[Start of Attachment]
(* ===== verification/RunStore.v ===== *)
(** * RunStore: runs in PostgreSQL

    The tables [runs], [run_attempts], [run_events] and [run_sandboxes] of
    [migrations/0011_runs.sql] and the statements that write them:
    [crates/aiec-storage/src/postgres.rs] from [insert_run_tx] to [delete_run], and
    [retire_run] of [run_queue.rs].

    A [Database] holds the tables as maps by primary key.  A statement is a function on it:
    its [WHERE] clause is the guard, a comparison with a null is not true, and [now()] is an
    argument, the start of the transaction.  A transaction is atomic: each of these locks
    the rows it decides on before it writes them.  A violated key or check is
    [RunError.Conflict], a violated foreign key or a missing row [RunError.Database].
    Instants are microseconds, columns the statements only carry are
    opaque texts.  Whether a machine belongs to a tenant is a table of its own
    ([machines]). *)

From S2P Require Import Prelude Lifecycle.
Import Runs.

Module RunError.
Inductive t := NotFound | Conflict | QuotaExceeded | InvalidRequest | Database.
#[global] Instance t_eq_dec : EqDecision t.
Proof. solve_decision. Defined.
End RunError.

(** ** Tables *)
Record CleanupReport := { cr_sandbox_id : Uuid; cr_error : string }.

(** How each command went, the report of a failed teardown, and the rest as one text. *)
Record RunResults := {
  rs_setup : list bool; rs_task : option bool; rs_validations : list bool; rs_document : string; cleanup_failed : option CleanupReport }.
[End of Attachment]
- _EXERCISE_
Please copy each entry. Leave nothing out.

- _TASK ANSWER_
(* ===== verification/RunStore.v ===== *)
(** * RunStore: runs in PostgreSQL

    The tables [runs], [run_attempts], [run_events] and [run_sandboxes] of
    [migrations/0011_runs.sql] and the statements that write them:
    [crates/aiec-storage/src/postgres.rs] from [insert_run_tx] to [delete_run], and
    [retire_run] of [run_queue.rs].

    A [Database] holds the tables as maps by primary key.  A statement is a function on it:
    its [WHERE] clause is the guard, a comparison with a null is not true, and [now()] is an
    argument, the start of the transaction.  A transaction is atomic: each of these locks
    the rows it decides on before it writes them.  A violated key or check is
    [RunError.Conflict], a violated foreign key or a missing row [RunError.Database].
    Instants are microseconds, columns the statements only carry are
    opaque texts.  Whether a machine belongs to a tenant is a table of its own
    ([machines]). *)

From S2P Require Import Prelude Lifecycle.
Import Runs.

Module RunError.
Inductive t := NotFound | Conflict | QuotaExceeded | InvalidRequest | Database.
#[global] Instance t_eq_dec : EqDecision t.
Proof. solve_decision. Defined.
End RunError.

(** ** Tables *)
Record CleanupReport := { cr_sandbox_id : Uuid; cr_error : string }.

(** How each command went, the report of a failed teardown, and the rest as one text. *)
Record RunResults := {
  rs_setup : list bool; rs_task : option bool; rs_validations : list bool; rs_document : string; cleanup_failed : option CleanupReport }.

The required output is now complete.